As for the porn itself, it was porn. As was usual with porn, Paulie found it sort of interesting for the first ten minutes, and then it started to lose its charm. He found himself paying more attention to the didge work, how the famous faces were superimposed on the anonymous porn actors, precisely how the matching was done. He ended up saving some of the well-done bits, and erased everything that was second-rate.

There were entire films in the files that seemed to have nothing to do with Norman’s work. Maybe, Paulie figured, they were the ones he watched for his own entertainment, or maybe they just came with the mediatron.

One of them, he noticed, was Public Enemy. Paulie had sometimes watched pictures about the kind of guys he knew, and he’d always been disappointed because they’d never really told the truth. But since he was tired of looking at porn, and because Gloria hadn’t turned up yet, he told the mediatron to run the file.

It was sort of interesting. The characters were just ordinary people who happened to get into the bootleg line, which strained Paulie’s credibility until he realized that this was about how gangsters got invented, it was about the very first people in his world. He had never seen James Cagney before, and he liked both the actor and his portrayal. He knew people just like Cagney’s character.

He watched until he felt a hand on his shoulder and heard a voice. “Hello, big man.”

He turned his chair around to look at her. She had shucked out of her conservative business suit and stood in the black lace teddy she wore underneath.

“Hi there, Gloria,” he said. “Your 1:30 finished already?”

She slid onto his lap. “I’m late,” she said. “I’m disappointed you didn’t notice.”

“I was watching a movie.”

“I can give you something better to do with your time.”

Paulie reached past Gloria to the mediatron console and paused the movie.

“You bet,” he said.

Paulie floated, rising slowly to the surface of the world. He opened his eyes, saw Gloria sitting quietly in a chair, watching him.

“You’re not on the phone drumming up business?” he asked.

“Nope. I already called everyone in the neighborhood. I don’t have a date till 6:30.”

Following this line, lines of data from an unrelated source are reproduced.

(* ===== verification/ClusterProgramThms.v ===== *)
(** * The cluster simulator from its configuration and its trace to its report

    The composition of all the layers: what the command line becomes, the ring, the servers
    and the mapping of the buckets, the reader on the bytes of the trace, the thread with
    its failure file, every request with its hits, misses and repairs, and the report. *)

From Stdlib Require Import String.
From Stdlib Require Import Floats.SpecFloat.
From S2P Require Import Prelude Store HashTable HashTableSpec Cache CacheSpec Policies.
From S2P Require Import Md5 Md5Spec ReaderBase BinReader Reader BinReaderSpec Simulator.
From S2P Require Import ConsistentHash ConsistentHashSpec ConsistentHashThms.
From S2P Require Import CacheServer CacheServerSpec CacheCluster CacheClusterSpec.
From S2P Require Import CacheClusterThms ClusterRequestThms ClusterGetThms ClusterThread ClusterMain.
From S2P Require Import ClusterMapThms ClusterMainThms ClusterRunThms ClusterReportThms ClusterTraceThms.

(** ** The configuration *)

(** What prepare_arg has checked, and that chunks are enough to decode. *)
Record prepared (a : simulator_arg_t) : Prop := {
  pa_mode : cluster_mode_of (sa_cluster_mode_str a) (sa_EC_n a) (sa_EC_k a) = Ok (sa_cluster_mode a);
  pa_format : sa_trace_format a = akamai1b;
  pa_one_more : sa_check_one_more a = false;
  pa_k : sa_EC_k a <= sa_EC_n a
}.

Lemma prepared_mode a : prepared a ->
  served (sa_cluster_mode a) = true /\ 0 < sa_EC_k a /\ replicas (sa_cluster_mode a) <= sa_EC_n a /\
  (three_mode (sa_cluster_mode a) = true -> 3 <= sa_EC_n a).
Proof.
  intros [Hm _ _ _]. unfold cluster_mode_of in Hm.
  repeat match type of Hm with
  | context [if String.eqb ?x ?y then _ else _] => destruct (String.eqb x y)
  end;
  repeat match type of Hm with
  | context [cassert ?b] => destruct b eqn:?; cbn [cassert rbind] in Hm; [|discriminate Hm]
  end; try discriminate Hm; injection Hm as <-; cbn; split_and!; try done; lia.
Qed.

(** ** The trace *)

(** a record: the time, the identifier and the size, four bytes each *)
Definition record_bytes (x : Z * Z * Z) : list Z := le_bytes 4 x.1.1 ++ le_bytes 4 x.1.2 ++ le_bytes 4 x.2.

Definition record_of (x : Z * Z * Z) : list Z := [x.1.1; x.1.2; x.2].

Definition fields : list Z := [73; 73; 73].

Lemma record_bytes_bin x : bin_bytes fields (record_of x) = record_bytes x.
Proof.
  unfold record_bytes, bin_bytes, record_of, fields. cbn [zip_with concat].
  change (Z.to_nat (csize 73)) with 4%nat. by rewrite app_nil_r.
Qed.

Lemma fields_char : Forall (fun c => unsigned_char c = true) fields.
Proof. repeat constructor. Qed.

Lemma akamai1b_fields : fields_ok akamai1b_params.
Proof. repeat constructor; vm_compute; discriminate. Qed.

(** The bytes of a trace. *)
Definition trace_bytes (l : list (Z * Z * Z)) : list Z := flat_map record_bytes l.

Lemma trace_bytes_bin l : trace_bytes l = flat_map (bin_bytes fields) (record_of <$> l).
Proof.
  unfold trace_bytes. induction l as [|x l IH]; [done|]. cbn [flat_map fmap list_fmap].
  by rewrite record_bytes_bin, IH.
Qed.

Lemma items_back (l : list (Z * Z * Z)) : item_of akamai1b_params <$> (record_of <$> l) = l.
Proof. induction l as [|[[t id] z] l IH]; [done|]. cbn [fmap list_fmap]. by rewrite IH. Qed.

Lemma trace_bytes_length l : len (trace_bytes l) = 12 * len l.
Proof.
  induction l as [|x l IH]; [done|]. cbn [trace_bytes flat_map length]. unfold trace_bytes in IH.
  rewrite length_app, Nat2Z.inj_add, IH. unfold record_bytes.
  rewrite !length_app, !length_le_bytes. lia.
Qed.

(** ** The run *)

Section program.
  Context (hash : Z -> Z) (rand : nat -> Z) (max_flow : list (Z * Z * Z) -> list Z).
  Context (stack : md5_state) (qsort : (vnode_t -> vnode_t -> Z) -> list vnode_t -> list vnode_t).
  Context (g_quark_from_string atof_u64 : list Z -> Z).
  Context (a : simulator_arg_t) (sz cap : Z) (size_of : Z -> Z).
  Hypothesis Hplain : plain_config a sz cap.
  Hypothesis Hprep : prepared a.

(** the lookups of one request, and the count of requests the counters have room for *)
Definition request_cost : Z := 11 + 5 * sa_EC_n a + 2 * sa_n_server a.

(** A request of the trace: four-byte fields, and an object that fits in the caches as it
    is stored. *)
Record request_fits (x : Z * Z * Z) : Prop := {
  ft_bytes : 0 <= x.1.1 < 2 ^ 32 /\ 0 <= x.1.2 < 2 ^ 32 /\ 0 < x.2 < 2 ^ 32;
  ft_size : size_of x.1.2 = x.2;
  ft_piece : exists p,
    (if codes (sa_cluster_mode a) && (x.2 >? sa_EC_size_threshold a)
     then chunk_size (ECParams (sa_EC_n a) (sa_EC_k a) (sa_EC_size_threshold a)) x.2 = Ok p else p = x.2) /\
    0 < p < 2 ^ 32 /\ p <= cap
}.

(** A line of the failure file: different servers, and n + 2 others. *)
Record failure_fits (fs : list Z) : Prop := {
  ff_nodup : NoDup fs;
  ff_range : Forall (fun x => 0 <= x < sa_n_server a) fs;
  ff_enough : sa_EC_n a + MAX_N_UNAVAIL + Z.of_nat (length fs) <= sa_n_server a
}.

#[local] Abbreviation c0 := (new_cluster a sz cap).

Lemma new_configured rg : configured (c0 rg).
Proof using Hplain Hprep.
  destruct (prepared_mode a Hprep) as (Hs & Hk & _ & H3). pose proof (pc_servers _ _ _ Hplain) as Hn.
  pose proof (pc_ec _ _ _ Hplain) as Hec. pose proof (pa_k _ Hprep).
  assert (Z.of_nat (length (cache_servers (c0 rg))) = sa_n_server a) as Hlen by (apply new_servers_length; lia).
  assert (length (cache_servers (c0 rg)) = Z.to_nat (sa_n_server a)) as Hlen' by lia.
  split; rewrite ?Hlen, ?Hlen'; try done; try apply length_replicate.
  - by apply (pa_format _ Hprep).
  - by apply (pa_one_more _ Hprep).
  - by apply (pc_parity _ _ _ Hplain).
  - apply Hn.
  - cbn. rewrite length_replicate. lia.
Qed.

Lemma new_ready rg vs c m : mappable hash (c0 rg) vs -> mapping_to hash (c0 rg) vs N_BUCKET c ->
  m < 2 ^ 31 - 1 -> ready hash size_of m c (new_views a cap).
Proof using Hplain Hprep.
  intros M T Hm. eapply mapped_ready; [exact M|apply new_configured| | |exact T].
  - apply new_servers_rel; [apply (pc_cap _ _ _ Hplain)|exact Hm].
  - apply Forall_replicate. intros id Hh. discriminate Hh.
Qed.

Lemma new_placed rg vs c : on_ring vs (c0 rg) -> avail_ok (c0 rg) ->
  (forall x, 0 <= x -> is_up (c0 rg) x = bool_decide (x < sa_n_server a)) ->
  (forall b, bucket_candidates hash (c0 rg) vs b = ring_order hash vs b) ->
  mapping_to hash (c0 rg) vs N_BUCKET c -> placed_without hash vs [] c.
Proof using Hplain.
  intros [] Hav Hup Hcand [Ec _ Hmap _]. pose proof (pc_servers _ _ _ Hplain) as Hn.
  assert (Z.of_nat (length (cache_servers (c0 rg))) = sa_n_server a) as Hlen by (apply new_servers_length; lia).
  split.
  - rewrite Ec. by split.
  - by rewrite Ec.
  - rewrite Ec. intros x Hx. change (0 <= x < Z.of_nat (length (cache_servers (c0 rg)))) in Hx. rewrite Hlen in Hx.
    change (is_up (c0 rg) x = negb (bool_decide (x ∈ []))). rewrite Hup by lia.
    rewrite bool_decide_true by lia. by rewrite bool_decide_false by apply not_elem_of_nil.
  - intros b Hb. rewrite (Hmap b Hb), Ec. unfold remaining, bucket_servers. rewrite Hcand.
    by rewrite filter_every by (intros x _; apply not_elem_of_nil).
Qed.

Lemma new_homed vs n : homed hash vs n (new_views a cap).
Proof.
  intros id y (v & Hv & Hh). unfold new_views in Hv. apply lookup_replicate in Hv as [-> _]. discriminate Hh.
Qed.

Lemma fits_item c rg vs x : mapping_to hash (c0 rg) vs N_BUCKET c -> request_fits x ->
  item_ok size_of c (new_views a cap) x.
Proof.
  intros [Ec _ _ _] [(_ & _ & Hpos) Hs (p & Hp & Hsz & Hc)].
  apply (item_ok_ext size_of (c0 rg) c (new_views a cap)); [by rewrite Ec|done|].
  split; [exact Hs|apply Hpos|]. exists p. split; [|split; [exact Hsz|by apply Forall_replicate]].
  unfold coded. rewrite Hs. exact Hp.
Qed.

Lemma fits_record x : request_fits x -> bin_ok fields (record_of x).
Proof.
  intros [(H1 & H2 & H3) _ _]. repeat constructor; cbn [fst snd]; change (2 ^ (8 * csize 73)) with (2 ^ 32); lia.
Qed.

Hypothesis Hstack : length (buf stack) = 64%nat.
Hypothesis Hqsort : qsort_law qsort.

(** A run of the program up to its thread: the trace can be run. *)
Lemma simulate_start m lines q interval l oty :
  0 <= m -> l <> [] -> m + len l * request_cost < 2 ^ 31 - 1 -> Forall request_fits l ->
  load_failure_data lines = Ok q -> Forall failure_fits q ->
  exists rg vs c, mapping_to hash (c0 rg) vs N_BUCKET c /\
    runnable hash akamai1b_params fields size_of vs m (Thread c q [] 0 0 0 interval) (new_views a cap)
      [] (record_of <$> l) /\
    forall r, setup_reader (trace_bytes l) BIN_TRACE oty akamai1b_params = Ok r ->
      simulate hash max_flow stack qsort rand g_quark_from_string atof_u64 a (trace_bytes l) oty lines interval =
      run hash rand max_flow g_quark_from_string atof_u64 (Thread c q [] 0 0 0 interval) r.
Proof using Hplain Hprep Hstack Hqsort.
  intros Hm Hne Hlen HF Eq HQ.
  destruct (make_cluster_ok a sz cap hash max_flow stack qsort Hstack Hqsort Hplain)
    as (rg & vs & c & E & M & T & G & Hav & Hup & Hcand).
  pose proof (pc_servers _ _ _ Hplain) as Hn. pose proof (pc_ec _ _ _ Hplain) as Hec. unfold MAX_EC_N, MAX_N_SERVER in *.
  assert (Z.of_nat (length (cache_servers (c0 rg))) = sa_n_server a) as Hls by (apply new_servers_length; lia).
  assert (cost c + 1 = request_cost) as Hcost.
  { pose proof T as [Ec _ _ _]. unfold cost, request_cost. rewrite Ec.
    change (cache_servers (set_n_bucket _ _)) with (cache_servers (c0 rg)). rewrite Hls. cbn. lia. }
  exists rg, vs, c. split; [exact T|]. split.
  - split; cbn [cache_cluster failure_vector_deque]; rewrite ?items_back, <- ?trace_bytes_bin, ?length_fmap; try done.
    + intros Hl. by apply fmap_nil_inv in Hl.
    + apply Forall_fmap. eapply Forall_impl; [exact HF|]. intros x. apply fits_record.
    + rewrite trace_bytes_length. unfold request_cost in Hlen. nia.
    + rewrite Hcost. by apply (new_ready rg vs).
    + by apply (new_placed rg vs).
    + eapply Forall_impl; [exact HQ|]. pose proof T as [Ec _ _ _]. intros fs [Hnd Hr He]. rewrite Ec.
      split; [exact Hnd| |]; change (length (cache_servers (set_n_bucket _ _))) with (length (cache_servers (c0 rg)));
        rewrite Hls; [exact Hr|exact He].
    + eapply Forall_impl; [exact HF|]. intros x. by apply (fits_item c rg vs).
  - intros r Er. unfold simulate. rewrite Er. cbn [rbind]. rewrite E. cbn [rbind].
    unfold cacheClusterThread_init. rewrite Eq. by cbn [rbind].
Qed.


End program.

(** ** A concrete run

    Ten servers of 100 GB, three chunks of four, and three requests: an object of 300 kB, a
    small one, and the first again; server 5 fails after five minutes and recovers. *)

Definition demo_trace : list (Z * Z * Z) := [(0, 7, 300000); (400, 9, 1000); (900, 7, 300000)].

Definition demo_sizes (id : Z) : Z := if id =? 7 then 300000 else 1000.

Lemma demo_prepared : prepared demo_arg.
Proof. split; try reflexivity. discriminate. Qed.

Lemma demo_fits : Forall (request_fits demo_arg 100000000000 demo_sizes) demo_trace.
Proof.
  assert (forall t id p z, 0 <= t < 2 ^ 32 -> 0 <= id < 2 ^ 32 -> 0 < z < 2 ^ 32 -> demo_sizes id = z ->
    (if codes C2DN && (z >? 131072) then chunk_size (ECParams 4 3 131072) z = Ok p else p = z) ->
    0 < p < 2 ^ 32 -> p <= 100000000000 -> request_fits demo_arg 100000000000 demo_sizes (t, id, z)) as H.
  { intros t id p z H1 H2 H3 Hs Hp H4 H5. split; [done|exact Hs|]. by exists p. }
  constructor; [|constructor; [|constructor; [|constructor]]];
    [apply (H 0 7 100000)|apply (H 400 9 1000)|apply (H 900 7 100000)]; try lia; reflexivity.
Qed.

Lemma demo_failures : Forall (failure_fits demo_arg) [[5]; []].
Proof.
  repeat constructor; try (unfold MAX_N_UNAVAIL; cbn; lia); set_solver.
Qed.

“So what are you gonna do?”

She shrugged. “Find someplace to hang out, I guess.”

Paulie sat up, swung his legs out of bed, and reached for his shirt.

“Wanna watch a movie?” he asked.

Paulie found himself squirming during the last part of Public Enemy. After it was over, he snapped off the mediatron with a grunt of annoyance.

Gloria looked at him. “Something wrong?”

“What a chump,” Paulie said.

“You didn’t hke the ending?”

“I thought Cagney was supposed to be a bright guy. Here he is, inventing how to be a gangster and everything, and he just doesn’t get it. He doesn’t get the picture.”

“Well, yeah, some other gangsters kill him.”

“It’s not that he gets killed.”

Lots of people Paulie knew got killed. Getting killed was nothing.

“It’s the way he—it’s how he—” Words failed him. The movie just wasn’t right, and the mistakes were so basic that he had trouble working out just what they were.

“Okay,” trying again. “He’s part of this outfit, and this other outfit comes into town and starts giving him trouble, right? So does Cagney’s outfit give the other guy’s outfit trouble?”